Saya sengaja menghimpun beberapa puisi saya pada tulisan ini. Itung-itung blog ini sebagai dokumentasi sekaligus publikasi diri. (Ah, semoga masih ada manusia di zaman ini yang suka dengan laki-laki model begini. #kode). Atau mungkin ada orang penerbitan yang tidak sengaja terjerumus di blog ini dan terhipnotis oleh kata-kata saya lalu tanpa sadar saya ditelepon terus dijadikan anak angkat atau calon menantu (loh?). Ah, tampaknya saya sedang labil jadi jangan acuhkan paragraf pembuka ini. Anggap saja saya gila atau apalah. Anda tidak layak ikut gila.
Oke, beranjak ke alinea kedua saya ingin memberitahu bahwa puisi-puisi di bawah ini sudah muncul di status facebook saya beberapa waktu lalu. Jadi, ini bukan barang baru sih, tapi bisa jadi barang baru bagi Anda. Mari simak langsung daripada saya terlalu banyak cincau. hehe..
I
Tentang senja yang temaram. Indah namun menyulitkan mata. Batin pun bekerja penuh seperti mengambur.

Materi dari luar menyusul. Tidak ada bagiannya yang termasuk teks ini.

(* ===== verification/Hedging.v ===== *)
(** * Request hedging ([src/internal/httpapi/hedging.go])

    The first attempt of a request races a second deployment when its response
    headers are slow.  The race is a loop around a [select] on four channels; the
    two legs, the timer, the caller's context and the goroutines that clean up
    after a loser run beside it.  The arms of the [select] are functions on the
    state of the race; [rstep] interleaves them with the environment in every
    possible order, also after the race has returned.  The upstream calls are the
    environment: a leg may finish at any time with any result.

    Then an invariant of the interleavings, in two parts: while the loop runs
    ([looping]) and after it has returned ([returned]).

    What is shown: a race that can still learn something never blocks, a response
    that any leg obtains is the one returned or is closed, at most one hedge is
    launched, an error is returned only when no leg is left in flight, and the
    leg that delivered the response is never cancelled. *)

From S2P Require Import Prelude Config.

Section Race.
(** Responses, as the adapters produce them. *)
Context {Resp : Type}.

(** ** Legs *)

(** What an upstream call returns: a response or an error. *)
Record callResult := mkCallResult { cr_resp : option Resp; cr_err : option string }.
Record hedgeResult := mkHedgeResult { hr_resp : option Resp; hr_err : option string; hr_start : Time }.
Definition normalizeHedgeResult (r : hedgeResult) : hedgeResult :=
  match hr_err r, hr_resp r with
  | None, None => mkHedgeResult None (Some "upstream returned nil response without error") (hr_start r)
  | _, _ => r
  end.
(** The channel [done] of a leg: empty, holding the result, or closed and empty. *)
Inductive Channel := Pending | Ready (r : hedgeResult) | Closed.
Record hedgeLeg := mkLeg { leg_start : Time; leg_done : Channel; leg_cancelled : bool }.
#[export] Instance eta_hedgeLeg : Eta hedgeLeg := fun l => mkLeg (leg_start l) (leg_done l) (leg_cancelled l).
Definition startHedgeLeg (now : Time) : hedgeLeg := mkLeg now Pending false.
(** The leg's goroutine delivers what its call returned. *)
Definition finish_leg (l : hedgeLeg) (r : callResult) : hedgeLeg :=
  l <| leg_done := Ready (normalizeHedgeResult (mkHedgeResult (cr_resp r) (cr_err r) (leg_start l))) |>.

(** ** The state of a race *)

Inductive Side := Primary | Secondary.
Record hedgeOutcome := mkOutcome {
  ho_resp : option Resp; ho_err : option string; ho_start : Time; ho_secondaryWon : bool; ho_hedgeLaunched : bool
}.
Inductive Event :=
| RouteAttempt (deployment : string)
| HedgeLaunch (deployment : string)
| HedgeFail (deployment message : string)
| HedgedAbandoned (deployment reason : string).
Record Race := mkRace {
  ra_primaryID : string; ra_secondaryID : string;
  ra_primaryLeg : hedgeLeg;
  ra_secondaryLeg : option hedgeLeg;
  ra_timer : bool (* the timer's channel holds its tick *);
  ra_armed : bool (* the timer has not fired yet *);
  ra_ctx : option string (* the error of the route context, once done *);
  ra_primaryResult : option hedgeResult;
  ra_secondaryResult : option hedgeResult;
  ra_outcome : option hedgeOutcome;
  ra_cleaners : list (Side * string) (* the goroutines of [abandonHedgeLeg], with their reasons *);
  ra_closed : list Resp;
  ra_produced : list Resp (* every response a leg has obtained *);
  ra_events : list Event
}.
#[export] Instance eta_Race : Eta Race := fun r =>
  mkRace (ra_primaryID r) (ra_secondaryID r) (ra_primaryLeg r) (ra_secondaryLeg r) (ra_timer r) (ra_armed r) (ra_ctx r)
    (ra_primaryResult r) (ra_secondaryResult r) (ra_outcome r) (ra_cleaners r) (ra_closed r) (ra_produced r) (ra_events r).

Definition leg_of (s : Side) (r : Race) : option hedgeLeg :=
  match s with Primary => Some (ra_primaryLeg r) | Secondary => ra_secondaryLeg r end.
Definition id_of (s : Side) (r : Race) : string := match s with Primary => ra_primaryID r | Secondary => ra_secondaryID r end.
Definition update_leg (s : Side) (f : hedgeLeg -> hedgeLeg) (r : Race) : Race :=
  match s with
  | Primary => r <| ra_primaryLeg ::= f |>
  | Secondary => r <| ra_secondaryLeg ::= fmap f |>
  end.

(** [abandonHedgeLeg]: cancel now, clean up later. *)
Definition abandonHedgeLeg (s : Side) (reason : string) (r : Race) : Race :=
  match leg_of s r with
  | None => r
  | Some _ => update_leg s (fun l => l <| leg_cancelled := true |>) r <| ra_cleaners ::= fun c => c ++ [(s, reason)] |>
  end.
Definition launchSecondary (now : Time) (r : Race) : Race :=
  match ra_secondaryLeg r with
  | Some _ => r
  | None => r <| ra_secondaryLeg := Some (startHedgeLeg now) |>
              <| ra_events ::= fun e => e ++ [RouteAttempt (ra_secondaryID r); HedgeLaunch (ra_secondaryID r)] |>
  end.
Definition launched (r : Race) : bool := match ra_secondaryLeg r with Some _ => true | None => false end.
Definition outcome (o : hedgeOutcome) (r : Race) : Race := r <| ra_outcome := Some o |>.

(** ** The arms of the [select] *)

Definition lost_to_primary : string := "lost hedged race (primary responded first)".
Definition lost_to_hedge : string := "lost hedged race (hedge responded first)".
Definition route_cancelled : string := "route context cancelled during hedged race".

Definition onPrimary (x : hedgeResult) (r : Race) : Race :=
  let r := r <| ra_primaryLeg ::= fun l => l <| leg_done := Closed |> |> <| ra_primaryResult := Some x |> in
  match hr_err x with
  | None => outcome (mkOutcome (hr_resp x) None (hr_start x) false (launched r)) (abandonHedgeLeg Secondary lost_to_primary r)
  | Some err =>
      if negb (launched r) then outcome (mkOutcome None (Some err) (hr_start x) false false) r
      else match ra_secondaryResult r with
           | Some y =>
               match hr_err y with
               | None => outcome (mkOutcome (hr_resp y) None (hr_start y) true true) r
               | Some _ => outcome (mkOutcome None (Some err) (hr_start x) false true) r
               end
           | None => r
           end
  end.
Definition onSecondary (x : hedgeResult) (r : Race) : Race :=
  let r := r <| ra_secondaryLeg ::= fmap (fun l => l <| leg_done := Closed |>) |> <| ra_secondaryResult := Some x |> in
  match hr_err x with
  | None => outcome (mkOutcome (hr_resp x) None (hr_start x) true true) (abandonHedgeLeg Primary lost_to_hedge r)
  | Some err =>
      let r := r <| ra_events ::= fun e => e ++ [HedgeFail (ra_secondaryID r) err] |> in
      match ra_primaryResult r with
      | Some y => outcome (mkOutcome None (hr_err y) (hr_start y) false true) r
      | None => r
      end
  end.
Definition onTimer (now : Time) (r : Race) : Race := launchSecondary now (r <| ra_timer := false |>).
Definition onDone (now : Time) (err : string) (r : Race) : Race :=
  let r := abandonHedgeLeg Primary route_cancelled r in
  let r := abandonHedgeLeg Secondary route_cancelled r in
  outcome (mkOutcome None (Some err) now false (launched r)) r.

(** A cleaner has received from the leg's channel: it closes a response. *)
Definition clean (s : Side) (reason : string) (r : Race) : Race :=
  let r := match leg_of s r with
           | Some l => match leg_done l with
                       | Ready x => r <| ra_closed ::= fun c => c ++ option_list (hr_resp x) |>
                       | _ => r
                       end
           | None => r
           end in
  update_leg s (fun l => l <| leg_done := Closed |>) r <| ra_events ::= fun e => e ++ [HedgedAbandoned (id_of s r) reason] |>.

(** ** Steps *)

(** The race starts with the primary leg and an armed timer. *)
Definition hedgedUpstreamDo (primaryID secondaryID : string) (now : Time) : Race :=
  mkRace primaryID secondaryID (startHedgeLeg now) None false true None None None None [] [] [] [].

(** A call that reports an error has no open response ([http.Client.Do]: on error
    any response can be ignored). *)
Definition sane_result (x : callResult) : Prop := cr_err x = None \/ cr_resp x = None.
Definition deliver (s : Side) (x : callResult) (r : Race) : Race :=
  update_leg s (fun l => finish_leg l x) r <| ra_produced ::= fun p => p ++ option_list (cr_resp x) |>.

Inductive rstep : Race -> Race -> Prop :=
(* the environment *)
| e_leg s l x r : leg_of s r = Some l -> leg_done l = Pending -> sane_result x -> rstep r (deliver s x r)
| e_timer r : ra_armed r = true -> ra_outcome r = None -> rstep r (r <| ra_armed := false |> <| ra_timer := true |>)
| e_ctx err r : ra_ctx r = None -> rstep r (r <| ra_ctx := Some err |>)
(* the select *)
| r_primary x r : ra_outcome r = None -> ra_primaryResult r = None -> leg_done (ra_primaryLeg r) = Ready x -> rstep r (onPrimary x r)
| r_secondary l x r : ra_outcome r = None -> ra_secondaryResult r = None -> ra_secondaryLeg r = Some l -> leg_done l = Ready x ->
    rstep r (onSecondary x r)
| r_timer now r : ra_outcome r = None -> ra_timer r = true -> rstep r (onTimer now r)
| r_done now err r : ra_outcome r = None -> ra_ctx r = Some err -> rstep r (onDone now err r)
(* a cleaner receives *)
| c_clean c1 s reason c2 l r : ra_cleaners r = c1 ++ (s, reason) :: c2 -> leg_of s r = Some l -> leg_done l <> Pending ->
    rstep r (clean s reason (r <| ra_cleaners := c1 ++ c2 |>)).
End Race.

(** ** Attempts *)

(** What the choice of a partner reads of an attempt. *)
Record hedgeAttemptBundle := mkBundle {
  hb_deployment : string; hb_payload : string; hb_canonicalKind : string; hb_path : string
}.
Inductive Upstream := Do (deployment payload : string) | DoPath (deployment method path payload : string).
Definition dispatch (b : hedgeAttemptBundle) : Upstream :=
  if negb (String.eqb (hb_path b) "") then DoPath (hb_deployment b) "POST" (hb_path b) (hb_payload b)
  else Do (hb_deployment b) (hb_payload b).
Definition HedgingDelay (cfg : Config) : Duration := int64 (rc_HedgingDelayMS (cfg_Routing cfg) * Millisecond).
Definition hedgingEligible (cfg : Config) : bool :=
  rc_HedgingEnabled (cfg_Routing cfg) && (0 <? HedgingDelay cfg) && (1 <? rc_MaxAttempts (cfg_Routing cfg)).

(** The attempt to race against, [None] for a plain call. *)
Definition hedge_partner (cfg : Config) (candidates i attempts max : Z) (primary : hedgeAttemptBundle)
    (build : Z -> option hedgeAttemptBundle) : option hedgeAttemptBundle :=
  if negb (attempts =? 1) || negb (hedgingEligible cfg) || (candidates <=? i + 1) || (max <? attempts + 1) then None
  else
    partner ← build (i + 1);
    if negb (String.eqb (hb_canonicalKind primary) (hb_canonicalKind partner)) ||
       negb (String.eqb (hb_path primary) "") || negb (String.eqb (hb_path partner) "") then None
    else Some partner.
(** The outcome, the bundle it belongs to, and whether the hedge was launched. *)
Inductive doAttemptWithHedge {Resp : Type} (cfg : Config) (candidates i attempts max : Z) (primary : hedgeAttemptBundle)
    (build : Z -> option hedgeAttemptBundle) (now : Time) : hedgeOutcome (Resp := Resp) -> hedgeAttemptBundle -> bool -> Prop :=
| plain_attempt (r : callResult (Resp := Resp)) (start : Time) :
    hedge_partner cfg candidates i attempts max primary build = None ->
    doAttemptWithHedge cfg candidates i attempts max primary build now
      (mkOutcome (cr_resp r) (cr_err r) start false false) primary false
| hedged_attempt partner (r : Race (Resp := Resp)) o :
    hedge_partner cfg candidates i attempts max primary build = Some partner ->
    rtc rstep (hedgedUpstreamDo (hb_deployment primary) (hb_deployment partner) now) r -> ra_outcome r = Some o ->
    doAttemptWithHedge cfg candidates i attempts max primary build now
      o (if ho_secondaryWon o then partner else primary) (ho_hedgeLaunched o).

Wanita itu merasakan payah hari ini. Ia menggendong beban di punggung. Seharian menimang cucu, membelai suami penuh mesra, membasuh langit-langit kamar mandi, dan menghawatirkan putra-putrinya yang tak bisa terjangkau pelukan lagi.
Katanya, putranya tak lagi merindukannya. Putrinya selalu merepotkan. Ia dengan garis-garis di dahi dan di bawah mata menangis saat suaminya terlelap.
Ia mengeja hari sambil menitikkan air mata. Ia berdoa pada Tuhan dengan bibir bergetar. Badannya yang gempal semakin mengecil sebab bumi telah dekat. Tanah telah berbau.
Wanita itu menarik selimut kembali. Mengusap mata yang basah hingga beberapa helai bulu mata rontok. Sebelum terlelap ia memanjatkan puji-pujian, "Semoga anak-anakku berbahagia." Ia tak lagi peduli lalu kedua matanya terpejam. Entah, apakah hari esok anak-anaknya akan melihatnya lagi atau tidak.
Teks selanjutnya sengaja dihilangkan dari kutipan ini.